Primary esophageal melanoma: report of a case
A CASE REPORT
Granel Villach L, Moya Sanz MA, Fortea Sanchis C, Escrig Sos VJ, Fortea Sanchís C, Martínez Lahuerta C, Tornador Gaya N, Salvador Sanchís JL.
Primary malignant melanoma of the esophagus is a rare tumor representing only 0.1-0.2% of esophageal malignancies. The goal of the study was to report on the management of a new case diagnosed and treated in our site.
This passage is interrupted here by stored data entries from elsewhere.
Section spread.
Context (resolved_peers : gmap PackageId (gmap string PackageId)).
Implicit Types (packages : list (PackageId * ResolvedPackage)) (local : gset PackageId).

Lemma depends_on_local_spec local id package :
  depends_on_local resolved_peers local id package = true <->
  exists dep_id, dep_id ∈ wired_ids resolved_peers id package /\ dep_id ∈ local.
Proof.
  unfold depends_on_local, wired_ids. rewrite orb_true_iff, existsb_true.
  setoid_rewrite bool_decide_eq_true. setoid_rewrite elem_of_app.
  destruct (resolved_peers !! id) as [peers|]; [rewrite existsb_true; setoid_rewrite bool_decide_eq_true|];
    set_solver.
Qed.

(** A property that goes from a package to everything wired to it. *)
Definition spreads packages (P : PackageId -> Prop) : Prop :=
  forall id package dep_id, (id, package) ∈ packages ->
    dep_id ∈ wired_ids resolved_peers id package -> P dep_id -> P id.

Lemma spreads_cons e packages P : spreads (e :: packages) P <-> spreads [e] P /\ spreads packages P.
Proof.
  unfold spreads. split.
  - intros Hs. split; intros id p d Hin; apply Hs; [apply list_elem_of_singleton in Hin; subst; by left|by right].
  - intros [H1 H2] id p d [Heq|Hin]%elem_of_cons; [apply H1; subst; by left|by apply H2].
Qed.

Lemma spread_step_eq local changed e :
  spread_step resolved_peers (local, changed) e = (local, changed) /\
    spreads [e] (.∈ local) \/
  spread_step resolved_peers (local, changed) e = ({[e.1]} ∪ local, true) /\ e.1 ∉ local /\
    exists dep_id, dep_id ∈ wired_ids resolved_peers e.1 e.2 /\ dep_id ∈ local.
Proof.
  destruct e as [id package]. unfold spread_step. cbn [fst snd]. case_decide as Hid.
  { left. split; [done|]. by intros ? ? ? [= -> ->]%list_elem_of_singleton. }
  pose proof (depends_on_local_spec local id package) as Hd.
  destruct (depends_on_local _ _ _ _); [right|left]; (split; [done|]).
  - split; [done|]. by apply Hd.
  - intros ? ? d [= -> ->]%list_elem_of_singleton Hw Hl. by assert (false = true) by (apply Hd; by exists d).
Qed.

(** One round: it only adds, and only what has to be there; when it adds nothing,
    nothing is missing. *)
Lemma spread_round packages local changed local' changed' :
  foldl (spread_step resolved_peers) (local, changed) packages = (local', changed') ->
  local ⊆ local' /\ (changed = true -> changed' = true) /\
  (forall P, spreads packages P -> (forall id, id ∈ local -> P id) -> forall id, id ∈ local' -> P id) /\
  (changed' = false -> local' = local /\ spreads packages (.∈ local)) /\
  (changed = false -> changed' = true -> exists id, id ∈ packages.*1 /\ id ∈ local' /\ id ∉ local).
Proof.
  revert local changed. induction packages as [|e packages IH]; intros local changed; cbn [foldl].
  { intros [= -> ->]. split_and!; [done|done|auto| |congruence]. intros _. split; [done|].
    by intros ? ? ? []%not_elem_of_nil. }
  destruct (spread_step_eq local changed e) as [[-> He]|(-> & Hne & d & Hw & Hd)];
    intros (Hsub & Hch & Hmin & Hend & Hone)%IH; rewrite fmap_cons.
  - split_and!; [done|done| | |].
    + intros P [_ HP]%spreads_cons. by apply Hmin.
    + intros Hc. destruct (Hend Hc) as [-> ?]. split; [done|]. by apply spreads_cons.
    + intros H1 H2. destruct (Hone H1 H2) as (i & ? & ?). exists i. split; [by right|done].
  - specialize (Hch eq_refl). subst changed'. split_and!; [set_solver|done| |done|].
    + intros P [HPe HP]%spreads_cons Hl. apply Hmin; [done|].
      intros i [->%elem_of_singleton|?]%elem_of_union; [|by apply Hl].
      apply (HPe e.1 e.2 d); [destruct e; by left|done|by apply Hl].
    + intros _ _. exists e.1. set_solver.
Qed.

(** The loop ends within one round more than there are packages, with the least
    set that holds the given one and everything wired to a member. *)
Lemma spread_loop_spec packages fuel local :
  size ((list_to_set packages.*1 : gset PackageId) ∖ local) < fuel ->
  exists local', spread_loop fuel resolved_peers packages local = Some local' /\
    local ⊆ local' /\ spreads packages (.∈ local') /\
    forall P, spreads packages P -> (forall id, id ∈ local -> P id) -> forall id, id ∈ local' -> P id.
Proof.
  revert local. induction fuel as [|fuel IH]; intros local Hf; [lia|]. cbn [spread_loop].
  destruct (foldl _ _ _) as [local1 changed] eqn:Hr.
  apply spread_round in Hr as (Hsub & _ & Hmin & Hend & Hone). destruct changed.
  - destruct (Hone eq_refl eq_refl) as (id & Hin & Hid & Hnot).
    destruct (IH local1) as (local' & -> & Hsub' & Hs & Hmin').
    { apply (Nat.lt_le_trans _ (size ((list_to_set packages.*1 : gset PackageId) ∖ local))); [|lia].
      apply subset_size. set_solver. }
    exists local'. split_and!; [done|set_solver|done|]. intros P HP Hl. apply Hmin'; [done|]. by apply Hmin.
  - destruct (Hend eq_refl) as [-> Hs]. exists local. split_and!; [done|done|done|]. auto.
Qed.
End spread.

Section locality.
Context `{SemverCrate} (tree : FileTree) (config : SnpmConfig) (workspace : option Workspace)
  (projects : list Project) (graph : ResolutionGraph).

(** [a] is wired to [b], directly: [b] is a dependency of [a] or provides a peer. *)
Definition wired (a b : PackageId) : Prop :=
  exists package, g_packages graph !! a = Some package /\
    b ∈ wired_ids (resolve_unique_peers graph) a package.

Lemma elem_of_initially_local id :
  id ∈ initially_local tree config workspace projects graph <->
  exists package, g_packages graph !! id = Some package /\
    package_is_project_local tree config workspace (patched_package_ids projects)
      (resolve_unique_peers graph) id package = true.
Proof.
  unfold initially_local. rewrite elem_of_list_to_set, list_elem_of_fmap. split.
  - intros ([i p] & -> & [Hl Hin%elem_of_btree_iter]%list_elem_of_filter). by exists p.
  - intros (p & Hp & Hl). exists (id, p). split; [done|]. apply list_elem_of_filter.
    split; [done|]. by apply elem_of_btree_iter.
Qed.

Lemma local_ids_spec :
  forall id, id ∈ local_global_virtual_store_package_ids tree config workspace projects graph <->
    exists source, source ∈ initially_local tree config workspace projects graph /\ rtc wired id source.
Proof.
  unfold local_global_virtual_store_package_ids.
  destruct (spread_loop_spec (resolve_unique_peers graph) (btree_iter (g_packages graph))
    (S (size (g_packages graph))) (initially_local tree config workspace projects graph)) as (local & -> & Hsub & Hs & Hmin).
  { apply Nat.lt_succ_r. rewrite <-length_btree_iter, <-(length_fmap fst).
    rewrite <-(size_list_to_set (C := gset PackageId)) by apply NoDup_btree_keys.
    apply subseteq_size. set_solver. }
  intros id. cbn. split.
  - apply (Hmin (fun id => exists source, source ∈ initially_local tree config workspace projects graph /\
      rtc wired id source)); [|intros i Hi; by exists i].
    intros i p d Hin%elem_of_btree_iter Hw (s & ? & ?). exists s. split; [done|].
    eapply rtc_l; [|done]. by exists p.
  - intros (s & Hin%Hsub & Hr). induction Hr as [|i d s (p & Hp & Hw) _ IH]; [done|].
    eapply (Hs i p d); [by apply elem_of_btree_iter|done|by apply IH].
Qed.
End locality.

(** ** The hash of an entry stands for what the entry is wired to *)
Section entry_hash.
Context `{SemverCrate} `{DigestCrates} (graph : ResolutionGraph).

Notation resolved := (resolve_unique_peers graph).
Notation edge := (wired graph).

(** The same hash with the hashes of the others given: what [hash_edge] feeds to
    the hasher for one dependency or peer, and for all of them. *)
Definition edge_bytes (f : PackageId -> string) (peer : bool) (h : hasher) (e : string * PackageId) : hasher :=
  let h := if peer then hasher_update h ("peer" +:+ chr "000") else h in
  update_nul (hash_package_id (update_nul h e.1) e.2) (f e.2).

Definition entry_bytes (f : PackageId -> string) (id : PackageId) : hasher :=
  match g_packages graph !! id with
  | None => hash_start id
  | Some package =>
      let h := update_nul (hash_start id) (r_tarball package) in
      let h := match r_integrity package with Some integrity => hasher_update h integrity | None => h end in
      foldl (edge_bytes f true)
        (foldl (edge_bytes f false) (hasher_update h (chr "000")) (btree_iter (r_dependencies package)))
        (from_option btree_iter [] (resolved !! id))
  end.

Definition entry_hash (f : PackageId -> string) (id : PackageId) : string :=
  short_hash (hasher_finalize (entry_bytes f id)).

Definition hash_of (hashes : gmap PackageId string) (id : PackageId) : string := default ε (hashes !! id).

Lemma entry_hash_ext f g id : (forall d, edge id d -> f d = g d) -> entry_hash f id = entry_hash g id.
Proof.
  intros Hfg. unfold entry_hash, entry_bytes. destruct (g_packages graph !! id) as [package|] eqn:Hp; [|done].
  assert (Hext : forall peer l h, (forall e, e ∈ l -> f e.2 = g e.2) ->
    foldl (edge_bytes f peer) h l = foldl (edge_bytes g peer) h l).
  { induction l as [|e l IH]; intros h Hl; [done|]. cbn [foldl]. rewrite IH by (intros; apply Hl; by right).
    unfold edge_bytes at 2 4. by rewrite (Hl e) by by left. }
  assert (Hw : forall d, d ∈ wired_ids resolved id package -> f d = g d).
  { intros d Hd. apply Hfg. by exists package. }
  unfold wired_ids in Hw. rewrite Hext, Hext; [done| |].
  - intros e He. apply Hw, elem_of_app. left. by apply list_elem_of_fmap_2.
  - intros e He. apply Hw, elem_of_app. right. destruct (resolved !! id); [|by apply not_elem_of_nil in He].
    by apply list_elem_of_fmap_2.
Qed.
(* ===== verification/Layout.v ===== *)
(** * The layout of an installation ([operations/install/utils/layout_state.rs])

    What an installation is expected to look like, as a hash of text entries, and
    what it looked like when it was finished, as a list of checks that are made
    again later: directories with their times of modification, links with their
    targets, packages that exist. *)
From S2P Require Import Prelude.
From S2P Require Import BTree.
From S2P Require Import Text.
From S2P Require Import Errors.
From S2P Require Import Types.
From S2P Require Import Paths.
From S2P Require Import Crates.
From S2P Require Import Store.
From S2P Require Import Roots.
From S2P Require Import Patches.
From S2P Require Import Scripts.
From S2P Require Import Linker.
From S2P Require Import Sharing.

Definition LAYOUT_STATE_FILE : string := ".snpm-install-state".
Definition LAYOUT_STATE_VERSION : N := 1.

Inductive LayoutCheck :=
| Exists (path : string)
| Mtime (path : string) (seconds nanoseconds : Z)
| SymlinkTarget (link target : string).
Global Instance LayoutCheck_eq_dec : EqDecision LayoutCheck.
Proof. solve_decision. Defined.

Record LayoutState := {
  la_version : N;
  la_layout_hash : string;
  la_checks : list LayoutCheck;
}.

(** [serde_json::from_slice::<LayoutState>] *)
Class LayoutJson := { layout_state_from_slice : string -> option LayoutState }.

Definition install_state_path (root : string) : string := path_push root LAYOUT_STATE_FILE.
Definition state_path (node_modules : string) : string :=
  install_state_path (default node_modules (parent node_modules)).

Definition hoisting_label (mode : HoistingMode) : string :=
  match mode with HoistNone => "none" | SingleVersion => "single-version" | HoistAll => "all" end.
(* ===== verification/Residency.v ===== *)
(** * What the package store holds ([store/{cache_index,metadata}.rs], [store/filesystem/paths.rs])

    The directories of the store, the metadata that is written next to a package,
    the index of packages that are resident, and the search for what an
    installation still misses. *)
From S2P Require Import Prelude.
From S2P Require Import BTree.
From S2P Require Import Text.
From S2P Require Import Errors.
From S2P Require Import Types.
From S2P Require Import Paths.
From S2P Require Import Crates.
From S2P Require Import Config.
From S2P Require Import Linker.
From S2P Require Import Sharing.

(** ** [store/filesystem/paths.rs], [store/metadata.rs] *)
Definition sanitize_name : string -> string := replace_char "/" "_".

Definition package_dir (packages_dir : string) (id : PackageId) : string :=
  path_push (path_push packages_dir (sanitize_name (id_name id))) (id_version id).

Record PackageFilesystemShape := { directories : list string; shape_files : list string }.
Definition shape_default : PackageFilesystemShape := {| directories := []; shape_files := [] |}.
Definition shape_is_empty (self : PackageFilesystemShape) : bool :=
  match directories self, shape_files self with [], [] => true | _, _ => false end.

Record PackageStoreMetadata := {
  pm_root_relative_path : option string;
  pm_name : option string;
  pm_version : option string;
  pm_bundled_dependencies : option BundledDependencies;
  pm_has_bin : bool;
  pm_bin : option BinField;
  pm_filesystem : PackageFilesystemShape;
}.
Definition metadata_default : PackageStoreMetadata := {|
  pm_root_relative_path := None; pm_name := None; pm_version := None; pm_bundled_dependencies := None;
  pm_has_bin := false; pm_bin := None; pm_filesystem := shape_default |}.

Record ManifestFacts := {
  mf_name : option string;
  mf_version : option string;
  mf_bin : option BinField;
  mf_bundled_dependencies : option BundledDependencies;
  mf_bundle_dependencies : option BundledDependencies;
}.

(** [serde_json] at the two types that are read and the one that is written. *)
Class MetadataJson := {
  metadata_from_str : string -> option PackageStoreMetadata;
  metadata_to_vec : PackageStoreMetadata -> result string string;
  facts_from_str : string -> option ManifestFacts;
}.

Definition invalid_root_component (component : Component) : bool :=
  match component with ParentDir | RootDir => true | _ => false end.

(** [is_valid_relative_path] *)
Definition is_valid_relative_path (path : string) : bool :=
  negb (is_absolute path) && negb (existsb invalid_root_component (components path)).

(** [PackageStoreMetadata::resolve_root] *)
Definition metadata_resolve_root (self : PackageStoreMetadata) (package_dir : string) : option string :=
  relative ← pm_root_relative_path self;
  if is_empty relative || (relative == ".") then Some package_dir
  else if is_absolute relative || existsb invalid_root_component (components relative) then None
  else Some (path_push package_dir relative).

Section metadata.
Context `{MetadataJson} (fs : FileSystem).

(** The cache of parsed files, which lives as long as the process and relies on
    the store's files not changing, is left out. *)
Definition read_package_metadata_lossy (package_root : string) : option PackageStoreMetadata :=
  data ← result_ok (read_to_string fs (path_push package_root PACKAGE_METADATA_FILE));
  metadata_from_str data.

Definition read_package_filesystem_shape_lossy (package_root : string) : option PackageFilesystemShape :=
  metadata ← read_package_metadata_lossy package_root;
  if shape_is_empty (pm_filesystem metadata) then None else Some (pm_filesystem metadata).

(** The only directory next to the marker, when it holds a manifest. *)
Definition single_directory (pkg_dir : string) : option string :=
  entries ← result_ok (read_dir fs pkg_dir);
  let dirs := filter (fun path => is_dir fs path = true /\ file_name path <> None /\ file_name path <> Some ".snpm_complete")
                ((fun e => path_push pkg_dir e.1) <$> entries) in
  match dirs with
  | [dir] => if is_file fs (path_push dir "package.json") then Some dir else None
  | _ => None
  end.

Definition package_root_dir (pkg_dir : string) : string :=
  let fallback :=
    let candidate := path_push pkg_dir "package" in
    if is_dir fs candidate then candidate else default pkg_dir (single_directory pkg_dir) in
  match read_package_metadata_lossy pkg_dir with
  | None => fallback
  | Some metadata =>
      match metadata_resolve_root metadata pkg_dir with
      | Some root => if is_dir fs root then root else fallback
      | None => match pm_root_relative_path metadata with None => pkg_dir | Some _ => fallback end
      end
  end.

(** ** Writing the metadata *)
Definition collect_manifest_facts (package_root : string) : PackageStoreMetadata :=
  let manifest_path := path_push package_root "package.json" in
  if negb (is_file fs manifest_path) then metadata_default else
  match read_to_string fs manifest_path with
  | Err _ => metadata_default
  | Ok data =>
      match facts_from_str data with
      | None => metadata_default
      | Some manifest => {|
          pm_root_relative_path := None;
          pm_name := mf_name manifest;
          pm_version := mf_version manifest;
          pm_bundled_dependencies :=
            match mf_bundled_dependencies manifest with
            | Some bundled => Some bundled
            | None => mf_bundle_dependencies manifest
            end;
          pm_has_bin := bool_decide (is_Some (mf_bin manifest));
          pm_bin := mf_bin manifest;
          pm_filesystem := shape_default |}
      end
  end.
A 67-year-old patient presented with dysphagia to solids with no other remarkable history or associated skin lesions. He underwent gastroscopy, which revealed a polypoid mass suggestive of neoplasm in the distal third of the esophagus. Biopsy indicated melanoma with positive immunohistochemical markers S100 and HMB45, and negative cytokeratins and CEA. Computerized tomography (CT) and positron-emission tomography (PET) scans showed no local infiltration or distant metastases. An Ivor-Lewis esophagectomy procedure was performed with regional lymphadenectomy. Postoperative stay lasted for three weeks, and no remarkable postsurgical complications arose. The pathological study of the specimen confirmed the diagnosis of primary esophageal melanoma.